Virtual place for your "read-it-later"

There are a couple of things that I cannot imagine doing when surfing around the internet. One is RSS/Atom to stay on top of new things on websites that I am watching (I wrote about it in a post: Why RSS still matters in 2021?). The other important thing is a virtual place where I can save a website to come back to it or to read it later.

I will not be writing about adding a webpage to bookmarks, as the purpose of bookmarks is to add a website to which we will be going back frequently. And is a website bookmark not a bookmark to a specific post on a website. Those who use this differently shall read further.

When you find something interesting over the internet sometimes you don’t have time to read it right now. It’s pointless to add it to your bookmarks, as after you read it, you may no longer need it. There is no point to make a mess of bookmarks, instead, you need a place, where you can quickly access them, and same quickly delete them when they are no longer needed.

There are a couple of options available, and all of them can be used for free.



Instapaper is the options that I am using daily. I have an app installed on iPhone that’s adding a shortcut to the share sheet. When I am surfing in Safari and I see something interesting I am using the built-in share functionality and share (save) it to Instapaper.

This will save my website on my list in Instapaper. I can then access that list later from an app or through the web.

The lists are associated with not only a title and a short description but also with a thumbnail. Thanks to that you can visually see what this is.

Along with iPhone, I got installed an extension in Safari on macOS and in Microsoft Edge on Windows 10. Independently on which device I am surfing - at home or at work - I can quickly add something there to do not miss it and read/use (come back to it) when needed.

Before I started using Instapaper I used Pocket.

Get Pocket


Pocket has almost the same functionality as Instapaper. Some apps and web browsers may have natively built extensions. For any other, you can easily add what needed and use it in the same way.

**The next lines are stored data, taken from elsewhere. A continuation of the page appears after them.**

(** * Unrestricted AGF2: self-energy build, Fock loop and energies

    A shallow embedding of [pyscf/agf2/uagf2.py].  Python functions become
    Rocq functions into an exception monad; function locals that Python
    may leave unassigned are optional slots; NumPy arrays are a shape with
    a row-major element accessor; floating-point scalars are an abstract
    type with the operations the module uses, instantiated at the
    canonical rationals for concrete runs.  Collaborators that live in
    other modules ([aux], [chempot], [ragf2], [ao2mo], [lib]) are the
    fields of one interface record.  Timers and loggers are modelled by
    the evaluation of their arguments, which is all that can raise in
    them.  Auxiliary objects are values: an attribute assignment yields
    the updated value, and the two spins never share one object.  The
    Fock loop is modelled a second time on a store of objects, where the
    assignments to a self-energy are made in place. *)

From Stdlib Require Import List String ZArith QArith Qcanon Qcabs Bool Arith Lia Ring.
Import ListNotations.
Close Scope Qc_scope.
Close Scope Q_scope.
Open Scope nat_scope.

(** ** Python run-time: exceptions, name lookup, argument binding *)

Module Py.

Inductive type_error : Type :=
| UnexpectedKeyword (k : string)
| MultipleValues (k : string)
| TooManyPositional
| MissingArgument (p : string)
| BadIndex (what : string).

Inductive exn : Type :=
| TypeError (why : type_error)
| NameError (name : string)
| UnboundLocalError (name : string)
| AssertionError
| ValueError (msg : string)
| ZeroDivisionError.

Inductive result (A : Type) : Type :=
| Ok (a : A)
| Raise (e : exn).

Arguments Ok {A} a.
Arguments Raise {A} e.

Definition bind {A B : Type} (c : result A) (k : A -> result B) : result B :=
  match c with
  | Ok a => k a
  | Raise e => Raise e
  end.

Definition returns {A : Type} (c : result A) : bool :=
  match c with
  | Ok _ => true
  | Raise _ => false
  end.

(** Values bound to module-level names.  Functions, classes and imported
    modules are opaque objects: only their presence matters here. *)
Inductive value : Type :=
| VNone
| VInt (n : Z)
| VObject (what : string).

Definition namespace : Type := list (string * value).

Fixpoint lookup (ns : namespace) (x : string) : option value :=
  match ns with
  | [] => None
  | (y, v) :: rest => if String.eqb x y then Some v else lookup rest x
  end.

(** LOAD_GLOBAL: a name that the function never assigns is looked up in
    the module namespace (the builtins hold none of the names used here). *)
Definition load_global (globals : namespace) (x : string) : result value :=
  match lookup globals x with
  | Some v => Ok v
  | None => Raise (NameError x)
  end.

(** LOAD_FAST: a name the function assigns somewhere is a local slot, and
    reading it before any assignment raises. *)
Definition load_fast {A : Type} (x : string) (slot : option A) : result A :=
  match slot with
  | Some v => Ok v
  | None => Raise (UnboundLocalError x)
  end.

Record signature : Type := {
  required : list string;
  defaulted : list string
}.

Record call_shape : Type := {
  n_positional : nat;
  keywords : list string
}.

Definition mem (x : string) (xs : list string) : bool :=
  existsb (String.eqb x) xs.

(** Argument binding of a call to a [def] without [*args]/[**kwargs], in
    the interpreter's order: keywords are matched first, then the count
    of positional arguments, then the parameters left without a value. *)
Definition bind_arguments (s : signature) (c : call_shape) : result unit :=
  let params := required s ++ defaulted s in
  match find (fun k => negb (mem k params)) (keywords c) with
  | Some k => Raise (TypeError (UnexpectedKeyword k))
  | None =>
    match find (fun k => mem k (firstn (n_positional c) params)) (keywords c) with
    | Some k => Raise (TypeError (MultipleValues k))
    | None =>
      if List.length params <? n_positional c then Raise (TypeError TooManyPositional)
      else
        match find (fun p => negb (mem p (keywords c)))
                   (skipn (n_positional c) (required s)) with
        | Some p => Raise (TypeError (MissingArgument p))
        | None => Ok tt
        end
    end
  end.

(** [range(1, n+1)]: empty when [n] is zero or negative. *)
Definition range1 (n : Z) : list Z :=
  map Z.of_nat (seq 1 (Z.to_nat n)).

(** Builtin [max(a, b)] of two arguments under a strict order [lt]: the
    first argument is kept unless the second is greater. *)
Definition max2 {A : Type} (lt : A -> A -> bool) (a b : A) : A :=
  if lt a b then b else a.

(** Computations that thread a piece of mutable state of type [S] and may
    raise; the state reached is kept when an exception propagates. *)
Definition M (S A : Type) : Type := S -> result A * S.

Definition ret {S A : Type} (a : A) : M S A := fun s => (Ok a, s).

Definition lift {S A : Type} (c : result A) : M S A := fun s => (c, s).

I chose Instapaper over Pocket mostly due to interface simplicity. It looks much better for my eyes than Pocket.

If you prefer one over the other, it’s totally up to you.

But what to do if you don’t want to use third-party apps for this purpose? Some internet browsers got you covered.

Safari Reading List

Reading List (Safari)

Safari on a computer like on portable devices offering similar things, to two websites above. On Safari for macOS you just need to click plus (+) button to add an open website to Reading List. On iOS (iPadOS) you use a share sheet for this purpose.

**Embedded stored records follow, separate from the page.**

Lemma open_wheels_outcome cfg :
  NoDup (map fst cfg) ->
  forall ws0 warns0 (w : World S),
    (forall k, In k (map fst cfg) -> ~ In k (map fst ws0)) ->
    let r := FilterRack.open_wheels cfg ws0 warns0 w in
    map Session.configured (fst (fst r))
    = map Session.configured ws0 ++ map constructed cfg /\
    (forall k wheel, In (k, wheel) ws0 -> In (k, wheel) (fst (fst r))) /\
    (forall k msg,
        In (k, msg) (snd (fst r)) ->
        In (k, msg) warns0 \/
        (In k (map fst cfg) /\
         (msg = "wheel not detected" \/
          exists wheel, In (k, wheel) (fst (fst r)) /\
                        FilterWheel._hdl wheel = None))).
Proof.
  induction cfg as [| [key spec] cfg IH]; intros Hnd ws0 warns0 w Hfresh;
    cbv zeta; simpl.
  - rewrite app_nil_r. repeat split; auto.
  - inversion Hnd as [| ? ? Hkey Hnd']; subst.
    pose proof (connect_result (FilterWheel.init spec) false w) as [Hcfg Herr].
    destruct (FilterWheel.connect (FilterWheel.init spec) false w)
      as [[err wheel1] w1]. simpl in Hcfg, Herr.
    assert (Hset : dict_set String.eqb ws0 key wheel1 = ws0 ++ [(key, wheel1)])
      by (apply dict_set_fresh, Hfresh; now left).
    assert (Hfresh' : forall k, In k (map fst cfg) ->
                                ~ In k (map fst (ws0 ++ [(key, wheel1)]))).
    { intros k Hk. rewrite map_app, in_app_iff. simpl.
      intros [Hc | [<- | []]]; [| contradiction].
      apply (Hfresh k); [now right | assumption]. }
    assert (Hstep :
              forall warns1 w',
                (forall k msg, In (k, msg) warns1 ->
                               In (k, msg) warns0 \/
                               (k = key /\
                                (msg = "wheel not detected" \/
                                 FilterWheel._hdl wheel1 = None))) ->
                let r := FilterRack.open_wheels cfg (ws0 ++ [(key, wheel1)])
                           warns1 w' in
                map Session.configured (fst (fst r))
                = map Session.configured ws0 ++ constructed (key, spec) :: map constructed cfg /\
                (forall k wheel, In (k, wheel) ws0 -> In (k, wheel) (fst (fst r))) /\
                (forall k msg,
                    In (k, msg) (snd (fst r)) ->
                    In (k, msg) warns0 \/
                    ((key = k \/ In k (map fst cfg)) /\
                     (msg = "wheel not detected" \/
                      exists wheel, In (k, wheel) (fst (fst r)) /\
                                    FilterWheel._hdl wheel = None)))).
    { intros warns1 w' Hw1. cbv zeta.
      destruct (IH Hnd' (ws0 ++ [(key, wheel1)]) warns1 w' Hfresh')
        as (Hmap & Hkeep & Hwarn).
      split; [| split].
      - rewrite Hmap, map_app, <- app_assoc. f_equal. cbn [map app]. f_equal.
        unfold Session.configured, constructed. cbn [fst snd]. f_equal.
        exact Hcfg.
      - intros k wheel Hin. apply Hkeep, in_or_app. now left.
      - intros k msg Hin.
        destruct (Hwarn k msg Hin) as [Hold | (Hk & Hmsg)].
        + destruct (Hw1 k msg Hold) as [H0 | (-> & [Hm | Hh])]; auto.
          right. split; [now left |]. right. exists wheel1. split; [| assumption].
          apply Hkeep, in_or_app. right. now left.
        + right. split; [now right | assumption]. }
    destruct err as [msg |].
    + rewrite Hset. apply Hstep.
      intros k m Hin. apply in_app_or in Hin as [Hold | [[= <- <-] | []]]; auto.
      right. split; [reflexivity |]. right. apply Herr. discriminate.
    + destruct (FilterWheel.is_connected wheel1 w1) as [c w2].
      rewrite Hset. apply Hstep.
      intros k m Hin. destruct (negb c); [| auto].
      apply in_app_or in Hin as [Hold | [[= <- <-] | []]]; auto.
Qed.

Together with iCloud synchronisation, you got quick access to your lists wherever you will need them.

This solution is good if you are looking for simplicity and don’t want to rely on any third party website. Some privacy concerned people shall use this as the only alternative, as in Pocket as well as in Instapaper, your items on the list can be filled with some sponsored content, especially on free plans.

Microsoft Edge Collections

Collections (Microsoft Edge)

Microsoft Edge (this Chromium-based) we got Collections that works like Reading List on Safari. Since Microsoft finally sorts our synchronisation along with different devices with Microsoft account, this is the option that can recommend.

Microsoft worked much better on Collections than Apple on Reading List. You don’t just add them to the list. You can sort them out in folders and even Add Comment (note) to each element there.

Which solution you use is totally up to you. Either of them is good, and better to use them (especially these offered natively) than don’t use them at all.

I know, that some people prefer to keep open tabs in web browsers, but they can be easily lost. Where what’s on your list to read later is there for you and will not go, until you decide to do so.